Marie de Mazet vous invite en Cévennes

Les Jardins de Mazet sont implantés dans les Cévennes méridionales, au cœur d’une région riche de contrastes et de traditions millénaires.

Délimitées au sud par les garrigues du bas Languedoc et au nord par le Vivarais, les Cévennes constituent le sud-est du Massif central.

Par leurs pics datant de l’ère primaire, le mont Lozère et le mont Aigoual  encadrent la région qu’un vaste océan recouvrait pendant l’ère secondaire. Le retrait de la mer, permettra de découvrir, pendant l’ère tertiaire, il y a environ cinquante millions d’années, un paysage de granites, schistes, grès et calcaires.

Ce paysage travaillé de tout temps par la main de l’homme et repris par la nature dès que l’activité régresse, est  profondément marqué par l’histoire des Cévennes  faite de l’esprit de résistance et de l’identité qui s’est forgée durant la longue et tragique période de répression de la Réforme.

Elle est faite également de la culture millénaire du grand verger de châtaigniers et du pastoralisme, ainsi que des épopées plus récentes de la soie, des mines et de l’industrie.
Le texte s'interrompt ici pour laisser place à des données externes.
(** ** Answers a caller may see *)

Definition caller_reasons : list string :=
  ["integer_literal_overflow"; "nonfinite_literal"; "unsigned_literal_overflow"; "invalid_string_literal";
   "expression_depth_exceeded"; "syntax_nodes_exceeded"; "duplicate_pattern_id"; "duplicate_pattern_property";
   "duplicate_pattern_label"; "pattern_node_shape"; "hop_range_overflow"; "hop_bounds"]%string.
Definition answers {A} (m : result fault A) (Q : A -> Prop) : Prop :=
  match m with
  | Ok a => Q a
  | Err (Refused e) => qe_code e = "HQL_PARSE_ERROR"%string /\ qe_reason e ∈ caller_reasons
  | Err Panicked => False
  end.

Lemma answers_then {A B} (m : result fault A) (f : A -> result fault B) P Q :
  answers m P -> (forall a, P a -> answers (f a) Q) -> answers (m ≫= f) Q.
Proof. destruct m as [a|[]]; cbn; auto. Qed.
Lemma answers_weaken {A} (m : result fault A) (P Q : A -> Prop) :
  answers m P -> (forall a, P a -> Q a) -> answers m Q.
Proof. destruct m as [a|[]]; cbn; auto. Qed.
Lemma answers_try_for {A S} (f : S -> A -> result fault S) (J : S -> Prop) l s :
  J s -> (forall s a, a ∈ l -> J s -> answers (f s a) J) -> answers (try_for f s l) J.
Proof.
  revert s; induction l as [|a l IH]; intros s Hs Hf; [done|]. rewrite try_for_cons.
  eapply answers_then; [apply Hf; [apply list_elem_of_here|done]|]. intros s' Hs'. apply IH; [done|].
  intros s'' b Hb. apply Hf. by apply list_elem_of_further.
Qed.
Lemma answers_traverse {A B} (f : A -> result fault B) l :
  (forall a, a ∈ l -> answers (f a) (fun _ => True)) -> answers (traverse f l) (fun bs => length bs = length l).
Proof.
  induction l as [|a l IH]; intros Hf; [done|]. cbn [traverse].
  eapply answers_then; [apply Hf, list_elem_of_here|]. intros b _.
  eapply answers_then; [apply IH; intros c Hc; apply Hf; by apply list_elem_of_further|]. intros bs Hbs. cbn. by f_equal.
Qed.
Lemma answers_invalid {A} source p reason (Q : A -> Prop) : reason ∈ caller_reasons -> answers (invalid source p reason) Q.
Proof. intros H. by split. Qed.
Lemma answers_or_invalid {A} source (o : option A) p reason Q :
  match o with Some a => Q a | None => reason ∈ caller_reasons end -> answers (or_invalid source o p reason) Q.
Proof. destruct o; [done|]. apply answers_invalid. Qed.
Lemma answers_or_some {A} source (o : option A) p reason (Q : A -> Prop) :
  (exists a, o = Some a /\ Q a) -> answers (or_invalid source o p reason) Q.
Proof. by intros (a & -> & H). Qed.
Pour Marie, l’âme de Mazet, c’est ici, sur un coup de cœur, un déclic, que sa conviction est faite : la culture des plantes médicinales serait sa destinée : « …Vivre dans ce pays de contrastes, où les monts de granit, veillent sur cet univers de terrasses serties de murets en pierres sèches et de châtaigneraies centenaires, avec comme lien, une réflexion constante sur la place de l’Homme dans son milieu, que se soit parmi ses semblables ou au sein de la Nature. » (Frédéric Hébrard)

Dans cette région au climat rude et aux paysages à couper le souffle, l’agriculture est une longue tradition. Elle s’y développa dès la période gauloise. Au Moyen Âge, les paysans y cultivaient des céréales : le blé, le seigle, l’avoine, le millet ; des légumes : le chou, le poireau, la fève ; des plantes tinctoriales : la garance, le pastel, la gaude. Châtaigniers en montagne, noyers, oliviers, amandiers, noyers au hasard des terrasses, complétaient les ressources des Cévenols. Les Croisés y ramenèrent de nombreuses plantes légumières et fruitières. 

Au XVIème siècle, on y vit l’apogée du mûrier et l’essor de la sériciculture. En 1850 une maladie épidémique, la pébrine, ravagea les magnaneries et attaqua les vers à soie provoquant ainsi une terrible crise économique. Malgré la visite de Pasteur à Alès pour éradiquer ce fléau, la sériciculture déclina, minée aussi par la concurrence et l’arrivée des textiles synthétiques. On arracha de concert mûriers et oliviers. Puis vint en plaine l’heure de la viticulture.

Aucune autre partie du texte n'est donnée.